■ **Problem**
Output everything in the listing exactly, with no line missing.

■ **Dataset**

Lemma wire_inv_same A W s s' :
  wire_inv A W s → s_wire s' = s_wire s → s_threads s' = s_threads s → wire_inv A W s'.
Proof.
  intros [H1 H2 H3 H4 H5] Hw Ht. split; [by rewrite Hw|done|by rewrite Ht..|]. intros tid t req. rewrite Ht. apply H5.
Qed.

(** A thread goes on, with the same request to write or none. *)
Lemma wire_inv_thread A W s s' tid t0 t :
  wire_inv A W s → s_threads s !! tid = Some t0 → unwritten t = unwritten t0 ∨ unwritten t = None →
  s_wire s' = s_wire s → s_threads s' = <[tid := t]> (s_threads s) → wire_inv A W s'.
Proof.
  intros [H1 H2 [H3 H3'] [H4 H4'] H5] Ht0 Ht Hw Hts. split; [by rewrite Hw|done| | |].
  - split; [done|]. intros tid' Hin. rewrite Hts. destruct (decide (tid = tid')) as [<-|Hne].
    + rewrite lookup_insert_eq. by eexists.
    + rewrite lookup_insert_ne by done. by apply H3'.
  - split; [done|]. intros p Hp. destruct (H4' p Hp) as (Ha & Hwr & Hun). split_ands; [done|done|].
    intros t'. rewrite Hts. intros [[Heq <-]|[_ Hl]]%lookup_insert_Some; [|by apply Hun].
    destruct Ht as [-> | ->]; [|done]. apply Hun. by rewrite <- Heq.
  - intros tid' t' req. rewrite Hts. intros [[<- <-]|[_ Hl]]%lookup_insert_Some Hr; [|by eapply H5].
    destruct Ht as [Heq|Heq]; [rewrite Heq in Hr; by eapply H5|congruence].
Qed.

■ **Solution**
Lemma wire_inv_same A W s s' :
  wire_inv A W s → s_wire s' = s_wire s → s_threads s' = s_threads s → wire_inv A W s'.
Proof.
  intros [H1 H2 H3 H4 H5] Hw Ht. split; [by rewrite Hw|done|by rewrite Ht..|]. intros tid t req. rewrite Ht. apply H5.
Qed.

(** A thread goes on, with the same request to write or none. *)
Lemma wire_inv_thread A W s s' tid t0 t :
  wire_inv A W s → s_threads s !! tid = Some t0 → unwritten t = unwritten t0 ∨ unwritten t = None →
  s_wire s' = s_wire s → s_threads s' = <[tid := t]> (s_threads s) → wire_inv A W s'.
Proof.
  intros [H1 H2 [H3 H3'] [H4 H4'] H5] Ht0 Ht Hw Hts. split; [by rewrite Hw|done| | |].
  - split; [done|]. intros tid' Hin. rewrite Hts. destruct (decide (tid = tid')) as [<-|Hne].
    + rewrite lookup_insert_eq. by eexists.
    + rewrite lookup_insert_ne by done. by apply H3'.
  - split; [done|]. intros p Hp. destruct (H4' p Hp) as (Ha & Hwr & Hun). split_ands; [done|done|].
    intros t'. rewrite Hts. intros [[Heq <-]|[_ Hl]]%lookup_insert_Some; [|by apply Hun].
    destruct Ht as [-> | ->]; [|done]. apply Hun. by rewrite <- Heq.
  - intros tid' t' req. rewrite Hts. intros [[<- <-]|[_ Hl]]%lookup_insert_Some Hr; [|by eapply H5].
    destruct Ht as [Heq|Heq]; [rewrite Heq in Hr; by eapply H5|congruence].
Qed.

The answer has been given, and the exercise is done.